YOUR OBJECTIVE:
Please copy each line below that contains the string "match".

AVAILABLE DATA:
Segment Open
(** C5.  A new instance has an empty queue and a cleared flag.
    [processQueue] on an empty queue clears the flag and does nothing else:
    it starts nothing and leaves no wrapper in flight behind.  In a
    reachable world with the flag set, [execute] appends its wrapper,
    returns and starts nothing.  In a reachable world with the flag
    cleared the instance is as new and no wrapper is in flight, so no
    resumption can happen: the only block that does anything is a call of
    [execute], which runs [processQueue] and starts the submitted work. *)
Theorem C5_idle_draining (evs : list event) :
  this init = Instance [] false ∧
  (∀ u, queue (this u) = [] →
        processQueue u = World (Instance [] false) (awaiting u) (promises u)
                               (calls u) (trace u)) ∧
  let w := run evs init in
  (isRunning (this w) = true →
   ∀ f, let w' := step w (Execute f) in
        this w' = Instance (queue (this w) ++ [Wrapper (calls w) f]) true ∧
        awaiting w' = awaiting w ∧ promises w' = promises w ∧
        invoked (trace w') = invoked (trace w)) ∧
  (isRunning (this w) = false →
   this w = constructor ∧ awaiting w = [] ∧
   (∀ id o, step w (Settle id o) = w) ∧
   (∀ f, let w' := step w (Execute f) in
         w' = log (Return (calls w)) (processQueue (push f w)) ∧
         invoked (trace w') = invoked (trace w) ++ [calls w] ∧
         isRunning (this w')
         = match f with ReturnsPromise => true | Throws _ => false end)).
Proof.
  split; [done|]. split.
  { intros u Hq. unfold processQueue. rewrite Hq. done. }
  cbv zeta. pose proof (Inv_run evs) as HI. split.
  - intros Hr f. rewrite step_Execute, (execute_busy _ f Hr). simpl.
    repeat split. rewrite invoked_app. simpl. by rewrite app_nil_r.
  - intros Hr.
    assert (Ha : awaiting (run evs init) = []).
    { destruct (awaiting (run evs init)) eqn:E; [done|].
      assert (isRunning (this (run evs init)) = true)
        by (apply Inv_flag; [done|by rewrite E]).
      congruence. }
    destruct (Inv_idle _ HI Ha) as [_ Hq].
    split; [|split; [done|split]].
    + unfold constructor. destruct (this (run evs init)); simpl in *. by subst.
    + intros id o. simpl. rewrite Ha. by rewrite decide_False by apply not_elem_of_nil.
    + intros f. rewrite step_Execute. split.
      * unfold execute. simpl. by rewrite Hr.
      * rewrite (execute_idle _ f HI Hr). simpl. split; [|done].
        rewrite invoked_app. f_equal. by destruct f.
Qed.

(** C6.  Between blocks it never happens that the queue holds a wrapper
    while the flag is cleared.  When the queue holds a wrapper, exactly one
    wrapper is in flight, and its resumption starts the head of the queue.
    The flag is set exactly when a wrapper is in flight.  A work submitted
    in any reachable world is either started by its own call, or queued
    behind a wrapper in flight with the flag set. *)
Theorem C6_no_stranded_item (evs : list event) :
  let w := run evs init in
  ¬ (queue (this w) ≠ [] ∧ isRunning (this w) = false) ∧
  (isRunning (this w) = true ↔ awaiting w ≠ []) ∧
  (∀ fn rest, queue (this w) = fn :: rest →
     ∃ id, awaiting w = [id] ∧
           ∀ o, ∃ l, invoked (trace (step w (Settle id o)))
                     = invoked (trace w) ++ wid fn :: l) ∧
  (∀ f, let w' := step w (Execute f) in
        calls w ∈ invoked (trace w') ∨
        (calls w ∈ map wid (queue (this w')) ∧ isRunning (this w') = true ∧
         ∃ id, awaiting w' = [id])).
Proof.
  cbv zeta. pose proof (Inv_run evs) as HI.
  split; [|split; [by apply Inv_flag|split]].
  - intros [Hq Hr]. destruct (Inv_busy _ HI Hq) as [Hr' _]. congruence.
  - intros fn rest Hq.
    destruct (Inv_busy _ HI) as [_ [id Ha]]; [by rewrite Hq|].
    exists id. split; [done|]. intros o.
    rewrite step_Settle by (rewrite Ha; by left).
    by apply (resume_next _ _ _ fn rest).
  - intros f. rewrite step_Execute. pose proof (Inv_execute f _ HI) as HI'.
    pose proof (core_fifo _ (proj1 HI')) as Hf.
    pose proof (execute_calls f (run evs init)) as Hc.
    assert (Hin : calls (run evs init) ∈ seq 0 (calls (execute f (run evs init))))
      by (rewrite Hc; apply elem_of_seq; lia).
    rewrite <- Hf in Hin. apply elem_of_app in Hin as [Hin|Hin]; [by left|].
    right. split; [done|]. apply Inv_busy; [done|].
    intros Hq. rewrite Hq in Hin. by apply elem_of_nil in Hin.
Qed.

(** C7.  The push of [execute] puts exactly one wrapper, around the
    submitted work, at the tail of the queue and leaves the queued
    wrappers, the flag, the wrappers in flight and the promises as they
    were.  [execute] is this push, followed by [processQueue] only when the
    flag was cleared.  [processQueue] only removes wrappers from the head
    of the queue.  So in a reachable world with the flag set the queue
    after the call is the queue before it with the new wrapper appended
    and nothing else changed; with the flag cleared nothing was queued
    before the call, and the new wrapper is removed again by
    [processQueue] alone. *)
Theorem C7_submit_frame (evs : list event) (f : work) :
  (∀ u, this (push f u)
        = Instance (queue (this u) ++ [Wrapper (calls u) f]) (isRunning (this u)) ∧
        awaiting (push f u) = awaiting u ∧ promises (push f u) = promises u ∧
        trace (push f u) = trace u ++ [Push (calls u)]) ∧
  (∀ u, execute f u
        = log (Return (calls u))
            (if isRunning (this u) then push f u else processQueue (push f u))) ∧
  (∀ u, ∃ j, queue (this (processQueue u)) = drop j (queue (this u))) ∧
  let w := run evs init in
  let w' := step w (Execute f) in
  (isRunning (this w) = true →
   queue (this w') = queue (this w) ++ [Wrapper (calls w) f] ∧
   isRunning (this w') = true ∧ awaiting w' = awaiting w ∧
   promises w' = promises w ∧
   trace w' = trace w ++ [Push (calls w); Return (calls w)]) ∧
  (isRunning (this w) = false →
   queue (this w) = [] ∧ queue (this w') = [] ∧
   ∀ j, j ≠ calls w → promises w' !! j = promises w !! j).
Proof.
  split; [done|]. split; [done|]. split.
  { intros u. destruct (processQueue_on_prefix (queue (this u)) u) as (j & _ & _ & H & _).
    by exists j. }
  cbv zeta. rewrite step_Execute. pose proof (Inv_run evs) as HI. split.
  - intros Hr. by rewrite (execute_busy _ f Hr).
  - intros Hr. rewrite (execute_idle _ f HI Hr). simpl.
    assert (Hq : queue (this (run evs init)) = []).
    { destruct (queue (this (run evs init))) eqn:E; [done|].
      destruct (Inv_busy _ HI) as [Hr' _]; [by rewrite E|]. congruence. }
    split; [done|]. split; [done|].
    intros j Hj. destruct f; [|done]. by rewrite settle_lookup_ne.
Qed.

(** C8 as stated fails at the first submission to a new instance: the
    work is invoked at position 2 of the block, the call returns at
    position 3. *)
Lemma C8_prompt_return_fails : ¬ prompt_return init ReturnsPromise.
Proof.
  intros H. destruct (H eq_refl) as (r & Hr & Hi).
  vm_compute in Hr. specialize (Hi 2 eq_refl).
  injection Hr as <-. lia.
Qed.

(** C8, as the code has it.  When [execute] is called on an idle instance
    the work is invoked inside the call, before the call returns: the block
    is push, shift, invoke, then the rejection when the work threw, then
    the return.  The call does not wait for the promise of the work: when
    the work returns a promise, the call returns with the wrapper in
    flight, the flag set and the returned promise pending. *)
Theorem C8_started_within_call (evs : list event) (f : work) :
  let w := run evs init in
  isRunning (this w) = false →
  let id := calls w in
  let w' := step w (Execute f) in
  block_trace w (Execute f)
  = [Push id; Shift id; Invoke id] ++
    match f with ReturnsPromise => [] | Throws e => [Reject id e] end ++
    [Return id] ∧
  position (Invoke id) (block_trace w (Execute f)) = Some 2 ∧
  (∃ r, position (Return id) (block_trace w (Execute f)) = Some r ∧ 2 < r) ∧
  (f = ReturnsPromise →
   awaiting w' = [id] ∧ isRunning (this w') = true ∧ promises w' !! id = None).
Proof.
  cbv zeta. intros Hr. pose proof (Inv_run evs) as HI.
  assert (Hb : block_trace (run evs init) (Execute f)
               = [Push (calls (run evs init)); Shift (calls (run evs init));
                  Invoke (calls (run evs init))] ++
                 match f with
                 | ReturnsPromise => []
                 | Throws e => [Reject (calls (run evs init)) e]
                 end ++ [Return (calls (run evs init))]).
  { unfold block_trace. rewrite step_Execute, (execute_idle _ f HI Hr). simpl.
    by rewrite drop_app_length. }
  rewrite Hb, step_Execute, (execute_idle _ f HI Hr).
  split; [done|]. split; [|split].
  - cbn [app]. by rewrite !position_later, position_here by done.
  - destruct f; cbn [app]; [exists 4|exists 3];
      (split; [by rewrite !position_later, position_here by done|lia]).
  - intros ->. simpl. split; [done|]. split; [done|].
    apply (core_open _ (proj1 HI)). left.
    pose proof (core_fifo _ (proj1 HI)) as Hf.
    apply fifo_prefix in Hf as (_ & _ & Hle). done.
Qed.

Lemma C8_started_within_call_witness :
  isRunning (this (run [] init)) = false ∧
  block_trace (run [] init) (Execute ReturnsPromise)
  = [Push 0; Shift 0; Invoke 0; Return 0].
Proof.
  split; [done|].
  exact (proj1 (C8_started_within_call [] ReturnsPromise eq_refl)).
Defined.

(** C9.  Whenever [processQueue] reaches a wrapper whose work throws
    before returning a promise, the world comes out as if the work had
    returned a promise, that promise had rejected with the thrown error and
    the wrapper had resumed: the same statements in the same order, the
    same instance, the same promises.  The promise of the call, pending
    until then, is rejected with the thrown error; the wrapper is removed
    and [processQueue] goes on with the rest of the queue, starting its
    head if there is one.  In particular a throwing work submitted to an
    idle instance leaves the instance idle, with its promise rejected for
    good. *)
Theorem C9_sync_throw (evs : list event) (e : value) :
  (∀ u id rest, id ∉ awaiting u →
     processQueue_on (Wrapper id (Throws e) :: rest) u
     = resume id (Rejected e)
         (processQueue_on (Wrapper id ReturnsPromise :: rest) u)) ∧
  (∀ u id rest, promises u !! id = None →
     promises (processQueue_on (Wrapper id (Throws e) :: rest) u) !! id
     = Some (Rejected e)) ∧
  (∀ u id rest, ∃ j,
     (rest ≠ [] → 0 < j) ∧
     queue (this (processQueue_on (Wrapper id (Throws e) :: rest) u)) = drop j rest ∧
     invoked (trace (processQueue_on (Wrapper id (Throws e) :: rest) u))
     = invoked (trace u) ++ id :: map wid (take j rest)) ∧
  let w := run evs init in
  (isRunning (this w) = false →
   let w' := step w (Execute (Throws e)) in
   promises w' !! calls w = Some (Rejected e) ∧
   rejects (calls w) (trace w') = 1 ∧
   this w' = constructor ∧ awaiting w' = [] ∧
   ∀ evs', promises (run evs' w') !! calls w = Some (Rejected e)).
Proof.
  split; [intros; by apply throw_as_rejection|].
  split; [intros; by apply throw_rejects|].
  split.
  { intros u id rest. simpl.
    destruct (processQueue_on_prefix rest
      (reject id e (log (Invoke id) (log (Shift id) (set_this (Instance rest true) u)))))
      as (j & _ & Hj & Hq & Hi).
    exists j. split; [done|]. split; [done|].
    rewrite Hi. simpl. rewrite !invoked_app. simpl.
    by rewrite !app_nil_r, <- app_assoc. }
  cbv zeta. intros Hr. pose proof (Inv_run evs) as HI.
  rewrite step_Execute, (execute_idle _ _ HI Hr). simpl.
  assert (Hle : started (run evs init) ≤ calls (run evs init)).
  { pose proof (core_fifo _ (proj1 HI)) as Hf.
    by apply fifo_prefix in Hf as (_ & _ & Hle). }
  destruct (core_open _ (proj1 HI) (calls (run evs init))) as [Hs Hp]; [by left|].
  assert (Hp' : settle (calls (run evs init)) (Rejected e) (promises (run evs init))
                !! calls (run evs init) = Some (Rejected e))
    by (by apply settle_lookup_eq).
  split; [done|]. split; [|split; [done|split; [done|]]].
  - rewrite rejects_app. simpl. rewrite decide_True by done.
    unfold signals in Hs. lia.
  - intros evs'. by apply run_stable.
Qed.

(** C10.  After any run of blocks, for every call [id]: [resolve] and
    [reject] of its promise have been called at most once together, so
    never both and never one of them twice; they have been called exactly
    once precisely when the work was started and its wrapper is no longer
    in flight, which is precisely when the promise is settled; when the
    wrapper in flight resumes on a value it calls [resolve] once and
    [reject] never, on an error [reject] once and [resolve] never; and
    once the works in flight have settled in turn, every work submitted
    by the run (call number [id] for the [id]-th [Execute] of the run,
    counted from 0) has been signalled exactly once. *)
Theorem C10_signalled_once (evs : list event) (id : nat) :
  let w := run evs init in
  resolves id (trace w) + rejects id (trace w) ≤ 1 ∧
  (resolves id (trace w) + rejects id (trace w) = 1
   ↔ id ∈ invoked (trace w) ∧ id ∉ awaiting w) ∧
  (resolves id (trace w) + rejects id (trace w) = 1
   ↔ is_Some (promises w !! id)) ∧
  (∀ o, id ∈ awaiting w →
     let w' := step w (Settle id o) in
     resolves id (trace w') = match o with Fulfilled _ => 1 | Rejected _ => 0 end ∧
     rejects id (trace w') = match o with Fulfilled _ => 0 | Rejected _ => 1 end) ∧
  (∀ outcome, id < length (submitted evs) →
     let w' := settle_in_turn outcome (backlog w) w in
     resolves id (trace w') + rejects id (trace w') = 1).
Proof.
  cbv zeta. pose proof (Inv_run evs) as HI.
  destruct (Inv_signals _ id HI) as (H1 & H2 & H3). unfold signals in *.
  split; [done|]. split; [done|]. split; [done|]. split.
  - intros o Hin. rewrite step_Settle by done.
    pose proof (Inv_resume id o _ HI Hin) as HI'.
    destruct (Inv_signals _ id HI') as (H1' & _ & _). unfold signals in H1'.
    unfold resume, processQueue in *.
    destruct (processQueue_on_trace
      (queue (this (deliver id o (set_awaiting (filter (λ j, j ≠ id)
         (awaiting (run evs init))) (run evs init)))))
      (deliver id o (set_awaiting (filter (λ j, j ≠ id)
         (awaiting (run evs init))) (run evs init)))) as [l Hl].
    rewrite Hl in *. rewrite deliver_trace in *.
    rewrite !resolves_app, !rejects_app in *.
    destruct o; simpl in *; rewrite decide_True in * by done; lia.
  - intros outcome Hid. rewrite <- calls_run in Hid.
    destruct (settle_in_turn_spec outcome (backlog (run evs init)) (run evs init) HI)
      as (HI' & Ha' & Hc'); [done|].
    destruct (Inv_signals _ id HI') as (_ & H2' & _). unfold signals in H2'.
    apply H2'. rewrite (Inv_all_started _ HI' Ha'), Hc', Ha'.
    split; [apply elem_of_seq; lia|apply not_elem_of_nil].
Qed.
Segment Closed
ANSWER SPACE:
         = match f with ReturnsPromise => true | Throws _ => false end)).
    match f with ReturnsPromise => [] | Throws e => [Reject id e] end ++
                 match f with
     resolves id (trace w') = match o with Fulfilled _ => 1 | Rejected _ => 0 end ∧
     rejects id (trace w') = match o with Fulfilled _ => 0 | Rejected _ => 1 end) ∧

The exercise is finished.